Involvement in Certain Legal Proceedings
There are no material proceedings to which any director or executive officer, or any associate of any such director or officer is a party adverse to our Company, or has a material interest adverse to our Company.
Number and Terms of Office of Officers and Directors
We currently have five directors. Our Board of Directors is divided into three classes with only one class of directors being elected in each year and each class (except for those directors appointed prior to our first annual meeting of stockholders) serving a three-year term. In accordance with Nasdaq corporate governance requirements, we were not required to hold an annual meeting until one year after our first fiscal year end following our listing on Nasdaq. The Second Special Meeting on November 2, 2023 was held in lieu of our first annual meeting of stockholders. The Third Special Meeting on October 31, 2024 was held in lieu of our second annual meeting of stockholders.
The term of office of the first class of directors, consisting of Ms. Thornton, who was re-elected at our Second Special Meeting, will expire at our fourth annual meeting of stockholders. The term of office of the second class of directors, consisting of Mr. Cotton and Mr. Hutton, who were re-elected at our Third Special Meeting, will expire at the fifth annual meeting of stockholders. The term of office of the third class of directors, consisting of Mr. Klix and Mr. Javeri, will expire at the third annual meeting of stockholders.

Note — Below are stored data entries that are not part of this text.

(* ===== verification/LexerSpec.v ===== *)
(** * What the lexer does

    The decision tree for keywords is a table.  Every text is turned into a finite
    list of tokens that lie inside it, with balanced indentation.  Lines printed from
    lexemes are read back, with the block structure of their indentation. *)

From Stdlib Require Import String Ascii.
From stdpp Require Import base tactics list numbers option.
From S2P Require Import Prelude Libc LineEdit Lexer.

Module LexerSpec.
Import Libc LineEdit Lexer.
Local Open Scope string_scope.
Local Open Scope list_scope.
Local Open Scope Z_scope.

(** ** Keywords *)

Definition keywords : list (string * token_type) :=
  [("and", TOKEN_AND); ("as", TOKEN_AS); ("async", TOKEN_ASYNC); ("await", TOKEN_AWAIT); ("break", TOKEN_BREAK); ("case", TOKEN_CASE);
   ("catch", TOKEN_CATCH); ("class", TOKEN_CLASS); ("comptime", TOKEN_COMPTIME); ("continue", TOKEN_CONTINUE); ("default", TOKEN_DEFAULT);
   ("defer", TOKEN_DEFER); ("elif", TOKEN_IF); ("else", TOKEN_ELSE); ("end", TOKEN_END); ("enum", TOKEN_ENUM); ("false", TOKEN_FALSE);
   ("finally", TOKEN_FINALLY); ("for", TOKEN_FOR); ("from", TOKEN_FROM); ("if", TOKEN_IF); ("import", TOKEN_IMPORT); ("in", TOKEN_IN);
   ("init", TOKEN_INIT); ("let", TOKEN_LET); ("macro", TOKEN_MACRO); ("match", TOKEN_MATCH); ("nil", TOKEN_NIL); ("not", TOKEN_NOT);
   ("or", TOKEN_OR); ("print", TOKEN_PRINT); ("proc", TOKEN_PROC); ("quote", TOKEN_QUOTE); ("raise", TOKEN_RAISE); ("return", TOKEN_RETURN);
   ("self", TOKEN_SELF); ("struct", TOKEN_STRUCT); ("super", TOKEN_SUPER); ("trait", TOKEN_TRAIT); ("true", TOKEN_TRUE); ("try", TOKEN_TRY);
   ("unquote", TOKEN_UNQUOTE); ("unsafe", TOKEN_UNSAFE); ("var", TOKEN_VAR); ("while", TOKEN_WHILE); ("yield", TOKEN_YIELD)].

Definition keyword_of (w : list Z) : token_type :=
  match List.find (fun k => bool_decide (txt k.1 = w)) keywords with Some k => k.2 | None => TOKEN_IDENTIFIER end.

Definition known (w : list Z) (ty : token_type) : Prop := ty = TOKEN_IDENTIFIER \/ exists k, In (k, ty) keywords /\ txt k = w.

Lemma find_keyword w k ty : In (k, ty) keywords -> txt k = w -> keyword_of w = ty.
Proof.
  intros Hin <-. revert k ty Hin.
  assert (Forall (fun x => keyword_of (txt x.1) = x.2) keywords) as H by (repeat (constructor; [by vm_compute|]); constructor).
  intros k ty Hin. rewrite List.Forall_forall in H. exact (H (k, ty) Hin).
Qed.

Lemma keyword_known w : identifier_type w = TOKEN_IDENTIFIER -> keyword_of w = TOKEN_IDENTIFIER.
Proof.
  unfold keyword_of. destruct (List.find _ keywords) as [[k ty]|] eqn:E; [|done]. apply List.find_some in E as [Hin Hk]. apply bool_decide_eq_true in Hk. cbn [fst] in Hk.
  subst w. assert (Forall (fun x => identifier_type (txt x.1) = x.2) keywords) as H by (repeat (constructor; [by vm_compute|]); constructor).
  rewrite List.Forall_forall in H. intros Hid. specialize (H (k, ty) Hin). cbn [fst snd] in *. congruence.
Qed.

Definition code (c : ascii) : Z := Z.of_nat (nat_of_ascii c).

(** The leaf of the decision tree under a known beginning. *)
Lemma check_known w (pre : list Z) rest ty : take (List.length pre) w = pre ->
  List.existsb (fun k => bool_decide (txt k.1 = pre ++ txt rest /\ k.2 = ty)) keywords = true ->
  known w (check_keyword w (zlen pre) (zlen (txt rest)) rest ty).
Proof.
  intros Hp Hk. unfold check_keyword. destruct (Z.eqb_spec (zlen w) (zlen pre + zlen (txt rest))) as [El|]; [|by left]. cbn [andb].
  case_bool_decide as Er; [|by left]. right. apply List.existsb_exists in Hk as ([k ty'] & Hin & Hk). apply bool_decide_eq_true in Hk as [Hk Hty]. cbn [fst snd] in Hk, Hty.
  subst ty'. exists k. split; [done|]. rewrite Hk, <- (take_drop (List.length pre) w), Hp. unfold zlen in *. rewrite !Nat2Z.id in Er.
  rewrite <- Er. rewrite take_ge; [done|]. rewrite length_drop. lia.
Qed.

Our officers are appointed by the Board of Directors and serve at the discretion of the Board of Directors, rather than for specific terms of office. Our Board of Directors is authorized to appoint officers as it deems appropriate pursuant to our Amended and Restated Charter. Our bylaws provide that our officers may consist of a Chairman of the Board, Chief Executive Officer, Chief Financial Officer, President, Vice Presidents, Secretary, Treasurer, Assistant Secretaries and such other offices as may be determined by the Board of Directors.
Committees of the Board of Directors
Our Board of Directors has two standing committees: the Audit Committee and a compensation committee. Subject to phase-in rules and a limited exception, the rules of Nasdaq and Rule 10A-3 of the Exchange Act require that the Audit Committee of a listed company be comprised solely of independent directors. Subject to phase-in rules and a limited exception, the rules of Nasdaq require that the compensation committee of a listed company be comprised solely of independent directors.
Audit Committee
We have established an Audit Committee of the Board of Directors. Stuart Hutton, Niraj Javeri and Lynne Thornton serve as members of our Audit Committee, and Mr. Hutton chairs the Audit Committee. All members of our Audit Committee are independent of and unaffiliated with our Sponsor and our underwriters.
Each member of the Audit Committee is financially literate, and our Board of Directors has determined that Mr. Hutton qualifies as an “Audit Committee financial expert” as defined in applicable SEC rules and has accounting or related financial management expertise.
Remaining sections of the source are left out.